- Supplied records -

Example bucket_walk_at_construction_applied :
  let s := Examples.fresh_buckets in
  let params := Index.sort_by_numel Examples.owned_params in
  let offsets := BucketSpec.walk (bucket_size s) params 0 in
  let used := BucketSpec.walk_end (bucket_size s) params 0 in
  Sorted (fun p q => numel p <= numel q) params /\ params ≡ₚ Examples.owned_params /\
  exists s' b',
    bucket_rank 0 (0, params) s = (Some tt, s') /\
    should_bucket_param s' = should_bucket_param s ++ (snd <$> offsets) /\
    get_bucket s' 0 0 = Some b' /\ bsize b' = used /\
    forall i p off (fits : bool),
      params !! i = Some p -> offsets !! i = Some (off, fits) ->
      (fits = true <-> requires_grad p = true /\ off + numel p < bucket_size s) /\
      if fits then
        pdata s' !! p = Some (View 0 0 off (numel p)) /\
        off + numel p <= used /\
        read_data s' p = read_data s p /\
        exists d, read_data s p = Some d /\
                  take (numel p) (drop off (contents b')) = d
      else pdata s' !! p = pdata s !! p.
Proof.
  apply (bucket_walk_at_construction 0 0 Examples.owned_params Examples.fresh_buckets
           [zeros 8 float32] (zeros 8 float32)).
  - reflexivity.
  - reflexivity.
  - simpl. lia.
  - simpl. lia.
  - apply (bool_decide_unpack _). by vm_compute.
  - intros p Hp.
    repeat (apply elem_of_cons in Hp as [-> | Hp]);
      [eexists; split; [reflexivity | reflexivity] ..|].
    by apply elem_of_nil in Hp.
Qed.

(** The same walk, evaluated: sizes 2 and 3 are bucketed at offsets 0 and
    2, size 5 does not fit below the capacity 8, and the bucket is cut to 5
    elements. *)
Example bucket_walk_evaluated :
  let r := bucket_rank 0 (0, Index.sort_by_numel Examples.owned_params)
             Examples.fresh_buckets in
  r.1 = Some tt /\
  should_bucket_param r.2 = [true; true; false] /\
  (contents <$> get_bucket r.2 0 0) = Some [20; 21; 30; 31; 32]%Z.
Proof. by vm_compute. Qed.

(** C5 fails on the code: the walk is as claimed only while the bucket has
    the capacity it was allocated with, that is at construction
    ([bucket_walk_at_construction]). The buckets are allocated once, in the
    constructor, and every walk cuts them to the used length, so a later
    walk finds a bucket shorter than the capacity it tests against. On one
    rank, with trainable tensors of 3 and 2 elements, the capacity is 5 and
    the first walk buckets the tensor of 2 elements and cuts the bucket to
    2. Adding a trainable tensor of 1 element re-runs the walk over the
    sizes 1, 2, 3: the claim has the tensor of 2 elements copied to [1, 3)
    and aliased there, and the bucket cut to 3. The code copies the new
    tensor over the first element of the tensor of 2 elements, which is
    aliased at [0, 2), flags that tensor as bucketed and raises on its copy
    into the bucket of 2 elements: the tensor stays aliased at [0, 2) with
    its first value lost, and the bucket is never cut to the final offset. *)
Theorem C5_bucket_walk_breaks_on_rerun :
  let built := Examples.duo_built in
  let grown := add_param_group Examples.late_group built.2 in
  let walked := [Examples.late; Examples.narrow; Examples.wide] in
  built.1 = Some tt /\ bucket_size built.2 = 5 /\
  _per_device_params built.2 = [(0, [[Examples.narrow; Examples.wide]])] /\
  BucketSpec.walk 5 [Examples.narrow; Examples.wide] 0 = [(0, true); (2, false)] /\
  should_bucket_param built.2 = [true; false] /\
  pdata built.2 !! Examples.narrow = Some (View 0 0 0 2) /\
  (contents <$> get_bucket built.2 0 0) = Some [20; 21]%Z /\
  read_data built.2 Examples.narrow = Some [20; 21]%Z /\
  bucket_size grown.2 = 5 /\
  _per_device_params grown.2 = [(0, [walked])] /\
  BucketSpec.walk 5 walked 0 = [(0, true); (1, true); (3, false)] /\
  BucketSpec.walk_end 5 walked 0 = 3 /\
  grown.1 = None /\
  should_bucket_param grown.2 = [true; false; true; true] /\
  pdata grown.2 !! Examples.late = Some (View 0 0 0 1) /\
  pdata grown.2 !! Examples.narrow = Some (View 0 0 0 2) /\
  read_data grown.2 Examples.narrow = Some [10; 21]%Z /\
  (bsize <$> get_bucket grown.2 0 0) = Some 2.
Proof. by vm_compute. Qed.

- Aim of the exercise -
The full listing has to be duplicated exactly.

- Solved exercise -
Example bucket_walk_at_construction_applied :
  let s := Examples.fresh_buckets in
  let params := Index.sort_by_numel Examples.owned_params in
  let offsets := BucketSpec.walk (bucket_size s) params 0 in
  let used := BucketSpec.walk_end (bucket_size s) params 0 in
  Sorted (fun p q => numel p <= numel q) params /\ params ≡ₚ Examples.owned_params /\
  exists s' b',
    bucket_rank 0 (0, params) s = (Some tt, s') /\
    should_bucket_param s' = should_bucket_param s ++ (snd <$> offsets) /\
    get_bucket s' 0 0 = Some b' /\ bsize b' = used /\
    forall i p off (fits : bool),
      params !! i = Some p -> offsets !! i = Some (off, fits) ->
      (fits = true <-> requires_grad p = true /\ off + numel p < bucket_size s) /\
      if fits then
        pdata s' !! p = Some (View 0 0 off (numel p)) /\
        off + numel p <= used /\
        read_data s' p = read_data s p /\
        exists d, read_data s p = Some d /\
                  take (numel p) (drop off (contents b')) = d
      else pdata s' !! p = pdata s !! p.
Proof.
  apply (bucket_walk_at_construction 0 0 Examples.owned_params Examples.fresh_buckets
           [zeros 8 float32] (zeros 8 float32)).
  - reflexivity.
  - reflexivity.
  - simpl. lia.
  - simpl. lia.
  - apply (bool_decide_unpack _). by vm_compute.
  - intros p Hp.
    repeat (apply elem_of_cons in Hp as [-> | Hp]);
      [eexists; split; [reflexivity | reflexivity] ..|].
    by apply elem_of_nil in Hp.
Qed.

(** The same walk, evaluated: sizes 2 and 3 are bucketed at offsets 0 and
    2, size 5 does not fit below the capacity 8, and the bucket is cut to 5
    elements. *)
Example bucket_walk_evaluated :
  let r := bucket_rank 0 (0, Index.sort_by_numel Examples.owned_params)
             Examples.fresh_buckets in
  r.1 = Some tt /\
  should_bucket_param r.2 = [true; true; false] /\
  (contents <$> get_bucket r.2 0 0) = Some [20; 21; 30; 31; 32]%Z.
Proof. by vm_compute. Qed.

(** C5 fails on the code: the walk is as claimed only while the bucket has
    the capacity it was allocated with, that is at construction
    ([bucket_walk_at_construction]). The buckets are allocated once, in the
    constructor, and every walk cuts them to the used length, so a later
    walk finds a bucket shorter than the capacity it tests against. On one
    rank, with trainable tensors of 3 and 2 elements, the capacity is 5 and
    the first walk buckets the tensor of 2 elements and cuts the bucket to
    2. Adding a trainable tensor of 1 element re-runs the walk over the
    sizes 1, 2, 3: the claim has the tensor of 2 elements copied to [1, 3)
    and aliased there, and the bucket cut to 3. The code copies the new
    tensor over the first element of the tensor of 2 elements, which is
    aliased at [0, 2), flags that tensor as bucketed and raises on its copy
    into the bucket of 2 elements: the tensor stays aliased at [0, 2) with
    its first value lost, and the bucket is never cut to the final offset. *)
Theorem C5_bucket_walk_breaks_on_rerun :
  let built := Examples.duo_built in
  let grown := add_param_group Examples.late_group built.2 in
  let walked := [Examples.late; Examples.narrow; Examples.wide] in
  built.1 = Some tt /\ bucket_size built.2 = 5 /\
  _per_device_params built.2 = [(0, [[Examples.narrow; Examples.wide]])] /\
  BucketSpec.walk 5 [Examples.narrow; Examples.wide] 0 = [(0, true); (2, false)] /\
  should_bucket_param built.2 = [true; false] /\
  pdata built.2 !! Examples.narrow = Some (View 0 0 0 2) /\
  (contents <$> get_bucket built.2 0 0) = Some [20; 21]%Z /\
  read_data built.2 Examples.narrow = Some [20; 21]%Z /\
  bucket_size grown.2 = 5 /\
  _per_device_params grown.2 = [(0, [walked])] /\
  BucketSpec.walk 5 walked 0 = [(0, true); (1, true); (3, false)] /\
  BucketSpec.walk_end 5 walked 0 = 3 /\
  grown.1 = None /\
  should_bucket_param grown.2 = [true; false; true; true] /\
  pdata grown.2 !! Examples.late = Some (View 0 0 0 1) /\
  pdata grown.2 !! Examples.narrow = Some (View 0 0 0 2) /\
  read_data grown.2 Examples.narrow = Some [10; 21]%Z /\
  (bsize <$> get_bucket grown.2 0 0) = Some 2.
Proof. by vm_compute. Qed.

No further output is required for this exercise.